* ENTRIES SUPPLIED:
........
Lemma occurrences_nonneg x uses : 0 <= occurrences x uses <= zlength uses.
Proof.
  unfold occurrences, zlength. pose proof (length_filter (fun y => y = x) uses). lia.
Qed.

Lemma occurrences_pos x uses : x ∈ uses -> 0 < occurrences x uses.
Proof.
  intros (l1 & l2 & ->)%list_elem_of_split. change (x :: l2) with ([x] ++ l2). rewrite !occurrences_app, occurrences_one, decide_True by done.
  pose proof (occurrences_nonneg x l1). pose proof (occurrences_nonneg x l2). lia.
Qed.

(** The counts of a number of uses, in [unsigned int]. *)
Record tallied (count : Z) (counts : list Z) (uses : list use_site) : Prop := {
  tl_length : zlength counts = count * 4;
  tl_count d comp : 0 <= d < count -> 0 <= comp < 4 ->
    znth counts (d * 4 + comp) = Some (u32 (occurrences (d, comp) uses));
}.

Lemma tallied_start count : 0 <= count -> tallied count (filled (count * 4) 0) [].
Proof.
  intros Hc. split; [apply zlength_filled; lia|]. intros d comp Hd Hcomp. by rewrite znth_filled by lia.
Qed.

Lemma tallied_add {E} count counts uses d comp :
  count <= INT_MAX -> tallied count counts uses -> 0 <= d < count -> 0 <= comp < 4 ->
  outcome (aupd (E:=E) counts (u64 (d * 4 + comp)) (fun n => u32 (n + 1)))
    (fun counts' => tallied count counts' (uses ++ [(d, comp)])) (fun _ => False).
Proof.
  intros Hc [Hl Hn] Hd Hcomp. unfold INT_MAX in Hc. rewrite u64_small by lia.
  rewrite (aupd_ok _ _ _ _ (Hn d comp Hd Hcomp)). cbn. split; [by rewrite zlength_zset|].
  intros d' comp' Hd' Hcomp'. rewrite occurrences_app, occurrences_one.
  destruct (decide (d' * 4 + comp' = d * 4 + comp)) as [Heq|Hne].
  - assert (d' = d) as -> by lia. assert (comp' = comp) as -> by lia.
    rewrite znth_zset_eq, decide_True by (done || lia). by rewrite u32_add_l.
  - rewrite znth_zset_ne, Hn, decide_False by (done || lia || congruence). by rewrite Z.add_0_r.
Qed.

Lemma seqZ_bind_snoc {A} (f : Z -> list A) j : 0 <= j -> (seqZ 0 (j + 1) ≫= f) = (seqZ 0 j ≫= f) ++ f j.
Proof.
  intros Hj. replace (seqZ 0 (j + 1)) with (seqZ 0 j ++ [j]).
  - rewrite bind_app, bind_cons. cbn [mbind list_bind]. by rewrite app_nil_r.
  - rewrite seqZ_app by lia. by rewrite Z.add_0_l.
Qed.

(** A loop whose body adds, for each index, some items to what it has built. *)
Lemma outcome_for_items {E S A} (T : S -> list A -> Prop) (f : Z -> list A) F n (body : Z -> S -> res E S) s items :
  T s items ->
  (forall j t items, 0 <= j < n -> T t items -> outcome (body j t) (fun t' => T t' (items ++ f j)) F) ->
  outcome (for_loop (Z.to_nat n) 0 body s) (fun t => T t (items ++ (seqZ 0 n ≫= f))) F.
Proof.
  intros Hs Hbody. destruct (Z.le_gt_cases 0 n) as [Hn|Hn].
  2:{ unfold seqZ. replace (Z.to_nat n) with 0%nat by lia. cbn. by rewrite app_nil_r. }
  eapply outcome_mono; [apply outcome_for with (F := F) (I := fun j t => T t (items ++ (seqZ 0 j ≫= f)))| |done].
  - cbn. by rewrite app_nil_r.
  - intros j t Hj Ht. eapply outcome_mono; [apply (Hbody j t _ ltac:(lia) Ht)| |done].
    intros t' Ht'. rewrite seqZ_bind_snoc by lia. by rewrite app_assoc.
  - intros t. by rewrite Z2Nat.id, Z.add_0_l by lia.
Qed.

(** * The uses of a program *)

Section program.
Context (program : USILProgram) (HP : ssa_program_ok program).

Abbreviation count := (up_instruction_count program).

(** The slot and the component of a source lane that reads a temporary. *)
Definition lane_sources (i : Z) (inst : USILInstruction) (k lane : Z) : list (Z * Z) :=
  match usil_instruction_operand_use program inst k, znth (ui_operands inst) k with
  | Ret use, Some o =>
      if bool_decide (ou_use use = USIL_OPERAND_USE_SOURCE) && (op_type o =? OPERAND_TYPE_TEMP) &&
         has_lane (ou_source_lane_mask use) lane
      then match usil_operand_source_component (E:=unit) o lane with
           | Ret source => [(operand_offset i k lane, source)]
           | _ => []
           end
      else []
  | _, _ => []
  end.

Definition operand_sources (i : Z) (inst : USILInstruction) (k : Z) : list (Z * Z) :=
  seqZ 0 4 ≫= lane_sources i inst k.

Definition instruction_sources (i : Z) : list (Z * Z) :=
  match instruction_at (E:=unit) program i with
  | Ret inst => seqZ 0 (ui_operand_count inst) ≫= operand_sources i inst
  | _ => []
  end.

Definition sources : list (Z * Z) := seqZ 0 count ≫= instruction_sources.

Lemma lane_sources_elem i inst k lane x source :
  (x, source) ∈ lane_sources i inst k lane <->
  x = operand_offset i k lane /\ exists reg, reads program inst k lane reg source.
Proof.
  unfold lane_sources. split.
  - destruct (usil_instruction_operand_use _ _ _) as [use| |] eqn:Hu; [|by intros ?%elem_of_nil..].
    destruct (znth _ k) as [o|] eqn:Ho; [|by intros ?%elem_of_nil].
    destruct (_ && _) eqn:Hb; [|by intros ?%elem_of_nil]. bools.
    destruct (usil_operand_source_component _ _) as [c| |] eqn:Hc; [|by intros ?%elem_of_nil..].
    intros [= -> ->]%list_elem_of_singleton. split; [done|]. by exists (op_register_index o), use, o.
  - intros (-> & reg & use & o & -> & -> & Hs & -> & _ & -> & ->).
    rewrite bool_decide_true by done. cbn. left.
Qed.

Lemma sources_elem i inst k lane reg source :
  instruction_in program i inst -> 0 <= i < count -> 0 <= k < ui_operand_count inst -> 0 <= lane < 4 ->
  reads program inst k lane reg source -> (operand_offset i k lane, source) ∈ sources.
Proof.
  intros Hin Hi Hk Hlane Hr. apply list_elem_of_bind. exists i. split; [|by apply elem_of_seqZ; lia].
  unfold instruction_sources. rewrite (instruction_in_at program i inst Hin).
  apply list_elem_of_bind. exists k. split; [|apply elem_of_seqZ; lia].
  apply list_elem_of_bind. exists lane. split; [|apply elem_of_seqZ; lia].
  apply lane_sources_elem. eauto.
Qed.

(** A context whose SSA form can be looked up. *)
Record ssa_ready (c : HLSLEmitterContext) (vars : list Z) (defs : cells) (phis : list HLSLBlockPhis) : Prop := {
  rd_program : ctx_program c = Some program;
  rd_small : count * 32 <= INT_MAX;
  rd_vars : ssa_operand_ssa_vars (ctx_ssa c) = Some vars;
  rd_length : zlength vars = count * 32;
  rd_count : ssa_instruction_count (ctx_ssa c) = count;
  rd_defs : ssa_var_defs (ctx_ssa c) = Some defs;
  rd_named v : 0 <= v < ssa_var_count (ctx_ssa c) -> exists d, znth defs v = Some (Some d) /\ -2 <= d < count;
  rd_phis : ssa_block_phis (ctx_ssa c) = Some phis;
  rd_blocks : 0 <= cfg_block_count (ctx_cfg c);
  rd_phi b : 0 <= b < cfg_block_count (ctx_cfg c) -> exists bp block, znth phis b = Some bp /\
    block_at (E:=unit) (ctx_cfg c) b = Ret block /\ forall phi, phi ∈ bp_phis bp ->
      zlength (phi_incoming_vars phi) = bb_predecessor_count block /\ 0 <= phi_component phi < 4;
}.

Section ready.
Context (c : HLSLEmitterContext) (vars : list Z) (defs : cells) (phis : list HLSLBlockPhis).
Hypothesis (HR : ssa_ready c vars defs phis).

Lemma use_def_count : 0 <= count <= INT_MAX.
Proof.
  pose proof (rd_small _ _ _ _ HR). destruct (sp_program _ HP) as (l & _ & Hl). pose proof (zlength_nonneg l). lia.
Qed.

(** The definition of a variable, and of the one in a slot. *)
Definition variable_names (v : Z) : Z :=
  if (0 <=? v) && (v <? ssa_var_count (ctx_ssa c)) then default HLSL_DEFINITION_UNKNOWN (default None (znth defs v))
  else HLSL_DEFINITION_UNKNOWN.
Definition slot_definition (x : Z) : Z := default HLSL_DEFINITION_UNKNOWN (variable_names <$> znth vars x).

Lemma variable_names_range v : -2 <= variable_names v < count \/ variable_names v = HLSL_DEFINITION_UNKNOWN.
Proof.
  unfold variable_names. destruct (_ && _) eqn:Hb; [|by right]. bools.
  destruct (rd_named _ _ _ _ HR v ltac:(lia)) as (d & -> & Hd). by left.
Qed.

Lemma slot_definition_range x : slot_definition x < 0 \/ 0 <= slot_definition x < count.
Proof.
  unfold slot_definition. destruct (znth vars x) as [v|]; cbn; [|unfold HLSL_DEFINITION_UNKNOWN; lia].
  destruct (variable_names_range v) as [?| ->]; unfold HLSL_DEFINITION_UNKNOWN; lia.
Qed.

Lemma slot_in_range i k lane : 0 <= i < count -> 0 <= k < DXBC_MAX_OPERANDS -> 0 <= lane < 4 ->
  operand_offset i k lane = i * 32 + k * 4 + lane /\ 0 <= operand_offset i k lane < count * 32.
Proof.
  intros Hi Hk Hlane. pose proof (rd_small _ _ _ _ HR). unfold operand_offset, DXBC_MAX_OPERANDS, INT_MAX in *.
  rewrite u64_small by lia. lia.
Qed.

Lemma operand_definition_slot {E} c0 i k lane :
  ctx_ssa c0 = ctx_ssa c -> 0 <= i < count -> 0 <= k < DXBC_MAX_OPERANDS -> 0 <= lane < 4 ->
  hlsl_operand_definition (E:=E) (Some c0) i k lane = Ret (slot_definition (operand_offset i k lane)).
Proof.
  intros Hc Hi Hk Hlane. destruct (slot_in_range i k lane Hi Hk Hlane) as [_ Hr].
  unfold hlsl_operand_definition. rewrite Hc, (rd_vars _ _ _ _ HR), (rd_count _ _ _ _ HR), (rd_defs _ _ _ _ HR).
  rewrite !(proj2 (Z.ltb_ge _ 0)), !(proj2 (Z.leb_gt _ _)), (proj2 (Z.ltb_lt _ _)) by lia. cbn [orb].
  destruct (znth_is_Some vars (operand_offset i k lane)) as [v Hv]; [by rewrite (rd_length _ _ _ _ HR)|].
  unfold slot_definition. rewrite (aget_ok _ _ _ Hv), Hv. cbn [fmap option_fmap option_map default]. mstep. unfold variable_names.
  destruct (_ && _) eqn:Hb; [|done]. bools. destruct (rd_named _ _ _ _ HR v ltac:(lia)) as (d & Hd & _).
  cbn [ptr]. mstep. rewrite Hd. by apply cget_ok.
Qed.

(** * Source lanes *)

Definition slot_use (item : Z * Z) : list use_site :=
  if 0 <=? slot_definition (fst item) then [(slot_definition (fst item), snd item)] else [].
........
* EXERCISE GOAL: Only the lines from the one with "Lemma slot_in_range i" to the end of the listing are wanted. Print them exactly, keeping both ends.

* RESULT OF THIS EXERCISE:
Lemma slot_in_range i k lane : 0 <= i < count -> 0 <= k < DXBC_MAX_OPERANDS -> 0 <= lane < 4 ->
  operand_offset i k lane = i * 32 + k * 4 + lane /\ 0 <= operand_offset i k lane < count * 32.
Proof.
  intros Hi Hk Hlane. pose proof (rd_small _ _ _ _ HR). unfold operand_offset, DXBC_MAX_OPERANDS, INT_MAX in *.
  rewrite u64_small by lia. lia.
Qed.

Lemma operand_definition_slot {E} c0 i k lane :
  ctx_ssa c0 = ctx_ssa c -> 0 <= i < count -> 0 <= k < DXBC_MAX_OPERANDS -> 0 <= lane < 4 ->
  hlsl_operand_definition (E:=E) (Some c0) i k lane = Ret (slot_definition (operand_offset i k lane)).
Proof.
  intros Hc Hi Hk Hlane. destruct (slot_in_range i k lane Hi Hk Hlane) as [_ Hr].
  unfold hlsl_operand_definition. rewrite Hc, (rd_vars _ _ _ _ HR), (rd_count _ _ _ _ HR), (rd_defs _ _ _ _ HR).
  rewrite !(proj2 (Z.ltb_ge _ 0)), !(proj2 (Z.leb_gt _ _)), (proj2 (Z.ltb_lt _ _)) by lia. cbn [orb].
  destruct (znth_is_Some vars (operand_offset i k lane)) as [v Hv]; [by rewrite (rd_length _ _ _ _ HR)|].
  unfold slot_definition. rewrite (aget_ok _ _ _ Hv), Hv. cbn [fmap option_fmap option_map default]. mstep. unfold variable_names.
  destruct (_ && _) eqn:Hb; [|done]. bools. destruct (rd_named _ _ _ _ HR v ltac:(lia)) as (d & Hd & _).
  cbn [ptr]. mstep. rewrite Hd. by apply cget_ok.
Qed.

(** * Source lanes *)

Definition slot_use (item : Z * Z) : list use_site :=
  if 0 <=? slot_definition (fst item) then [(slot_definition (fst item), snd item)] else [].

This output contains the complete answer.